[TASK DETAILS]
Each line from the one containing "intros path rs r." to the end of the entries below must be restated exactly, and no other line should appear.

Dataset entries:
┌──

(** Claim C2 fails as stated: on the path (0,0)-(3,0) over [river1] the
    point (1,0) is bridgeable, but no road precedes it, so no bridge is
    emitted and the point lies in no emitted sub-segment, although its
    class is not "nothing". *)
Lemma lineSegments_partition_counterexample :
  classify map0 river1 None (1, 0) = enumBridge /\
  lineSegments map0 river1 None (0, 0) (3, 0) = ([((2, 0), (3, 0))], [], []).
Proof. split; vm_compute; reflexivity. Qed.

(** Claim C3 (as amended): every bridge run other than the last is
    emitted exactly when a road run precedes it, wherever it begins; the
    last run adds at most its own bridge sub-segment. *)
Theorem lineSegments_bridge_needs_road (cmap : imageMap) (outline : Outline)
    (site : Site) (a b : Point) :
  let path := Line.PointsBetween a b in
  let rs := runs (map (classify cmap outline site) path) in
  let r := last rs (O, O, 0) in
  exists tB,
    snd (fst (lineSegments cmap outline site a b)) =
    map (segOf path) (bridgesAfterRoad false (removelast rs)) ++ tB /\
    (tB = [] \/ (tB = [segOf path r] /\ runClass r = enumBridge)).
Proof.
  intros path rs r.
  rewrite (lineSegments_runs cmap outline site a b). fold path. fold rs.
  pose proof (emitAll_tails path rs) as H.
  destruct (emitAll path rs) as [[R B] W].
  pose proof (emit_bridges path (removelast rs)) as HB.
  destruct (emit path (removelast rs)) as [[R0 B0] W0].
  destruct H as (_ & (tB & -> & HtB) & _).
  exists tB. cbn [fst snd] in *. rewrite <- HB. split; [reflexivity | exact HtB].
Qed.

└──

[TASK RESPONSE]
  intros path rs r.
  rewrite (lineSegments_runs cmap outline site a b). fold path. fold rs.
  pose proof (emitAll_tails path rs) as H.
  destruct (emitAll path rs) as [[R B] W].
  pose proof (emit_bridges path (removelast rs)) as HB.
  destruct (emit path (removelast rs)) as [[R0 B0] W0].
  destruct H as (_ & (tB & -> & HtB) & _).
  exists tB. cbn [fst snd] in *. rewrite <- HB. split; [reflexivity | exact HtB].
Qed.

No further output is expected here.